統計によると、日本国内だけで400万を超える会社があるらしいから、社長もその数だけいるということ。
役員なんてさらにいる。ゆうに1000万人を超えるでしょう。
こんなに世にあふれるポジションに就くことは、なんの自慢にもならない。
それにしょっちゅう交代だ退任だって入れ替わるんだから、
「えっと、中野さんは今、専務だっけ?常務だっけ?」
なんて気を遣わせるのも悪いでしょう。
シンプルに「さん付け」で呼び合うのが一番いいんです。
3歳児レベルの好奇心で
仕事に夢中になっていた
婦人服事業、海外出店、百貨店、倉庫経営……。
振り返ってみると、僕はいつも未経験の分野にばかり縁が結ばれてきました。
しかしながら、「やったことないから不安だ」と思ったことは一度もありません。
それは若い頃から、先輩や経営層がやることに対して、どこか批判的な目というか、「僕だったらこうやるのにな」と考えるクセがあったからかもしれないですね。
仕事以外の時間でも同じ。
例えば、同窓会で友達と行くお店で、会話を楽しみながら、「このお店、こういうふうにしたら、もっと繁盛するはずだけどな」とあれこれ考える。
20代の頃に勤めたマミーナでも、僕は相当生意気だったと思います。
先輩に対しても「それは違いますよ。

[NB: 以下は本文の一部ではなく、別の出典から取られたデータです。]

Lemma filter_or_perm {A : Type} (f g : A -> bool) (l : list A) :
  (forall a, f a = true -> g a = true -> False) ->
  Permutation (filter (fun a => f a || g a) l) (filter f l ++ filter g l).
Proof.
  intros Hfg. induction l as [|a l IH]; simpl; [constructor|].
  destruct (f a) eqn:Hf, (g a) eqn:Hg; simpl.
  - exfalso. eapply Hfg; eassumption.
  - constructor. exact IH.
  - eapply perm_trans; [constructor; exact IH|]. apply Permutation_middle.
  - exact IH.
Qed.

(** The selection of a mask [metalabels == i], as a filter on the pairs
    of a metalabel and an element. *)
Lemma eq_mask_select {A : Type} (ml : list nat) (i : nat) (xs : list A) :
  map snd (filter fst (combine (eq_mask ml i) xs))
  = map snd (filter (fun p => fst p =? i) (combine ml xs)).
Proof.
  revert xs. induction ml as [|c ml IH]; intros [|x xs]; simpl; try reflexivity.
  destruct (c =? i); simpl; rewrite IH; reflexivity.
Qed.

(** The selections of the cluster ids below [K], one after the other,
    hold the elements whose metalabel is below [K]. *)
Lemma selections_below {A : Type} (ml : list nat) (xs : list A) (K : nat) :
  Permutation
    (concat (map (fun i => map snd (filter fst (combine (eq_mask ml i) xs)))
                 (seq 0 K)))
    (map snd (filter (fun p => fst p <? K) (combine ml xs))).
Proof.
  induction K as [|K IH].
  - simpl. replace (filter (fun p : nat * A => fst p <? 0) (combine ml xs)) with
      (@nil (nat * A)); [constructor|].
    induction (combine ml xs) as [|p l IHl]; simpl; [reflexivity | exact IHl].
  - rewrite seq_S, map_app, concat_app. simpl. rewrite app_nil_r.
    rewrite eq_mask_select.
    rewrite (filter_ext (fun p : nat * A => fst p <? S K)
                        (fun p => (fst p <? K) || (fst p =? K))).
    + eapply perm_trans; [apply Permutation_app_tail; exact IH|].
      rewrite <- map_app. apply Permutation_map. apply Permutation_sym.
      apply filter_or_perm. intros p H1 H2.
      apply Nat.ltb_lt in H1. apply Nat.eqb_eq in H2. lia.
    + intros p. destruct (Nat.ltb_spec (fst p) (S K)), (Nat.ltb_spec (fst p) K),
        (Nat.eqb_spec (fst p) K); simpl; try reflexivity; lia.
Qed.

Lemma map_snd_combine_eq {A B : Type} (l : list A) (l' : list B) :
  length l = length l' -> map snd (combine l l') = l'.
Proof.
  revert l'. induction l as [|a l IH]; intros [|b l'] H; simpl in *;
    try discriminate; [reflexivity|].
  injection H as H. rewrite IH by exact H. reflexivity.
Qed.

(** With every metalabel below [K], the selections split the list. *)
Lemma selections_split {A : Type} (ml : list nat) (xs : list A) (K : nat) :
  length ml = length xs ->
  Forall (fun c => c < K) ml ->
  Permutation
    (concat (map (fun i => map snd (filter fst (combine (eq_mask ml i) xs)))
                 (seq 0 K)))
    xs.
Proof.
  intros Hlen Hml. eapply perm_trans; [apply selections_below|].
  replace (filter (fun p : nat * A => fst p <? K) (combine ml xs)) with (combine ml xs).
  - rewrite map_snd_combine_eq by exact Hlen. apply Permutation_refl.
  - symmetry. apply forallb_filter_id. apply forallb_forall. intros [c a] Hin.
    apply in_combine_l in Hin. rewrite Forall_forall in Hml. simpl.
    apply Nat.ltb_lt. apply Hml. exact Hin.
Qed.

やり方がおかしいです。僕はこう思います」
とハッキリ言ってしまう。
「お前なぁ。いいから言われたとおりにやれよ」と叱られても、全然聞かない。
『ぜんぶ、すてれば』(中野善壽、ディスカヴァー・トゥエンティワン)
自分流でやってしまって事後報告をしては、怒られていました。
マミーナのOB会に出たら、同僚だった女性たちからさんざん笑われますよ。
「中野君は3歳児と同じだった。仕事なのに好きなことばかりに夢中になってた」
と言われます。
「それって長所かなぁ」ととぼけたら、
「もちろん短所に決まってるでしょう」とまた叱られました。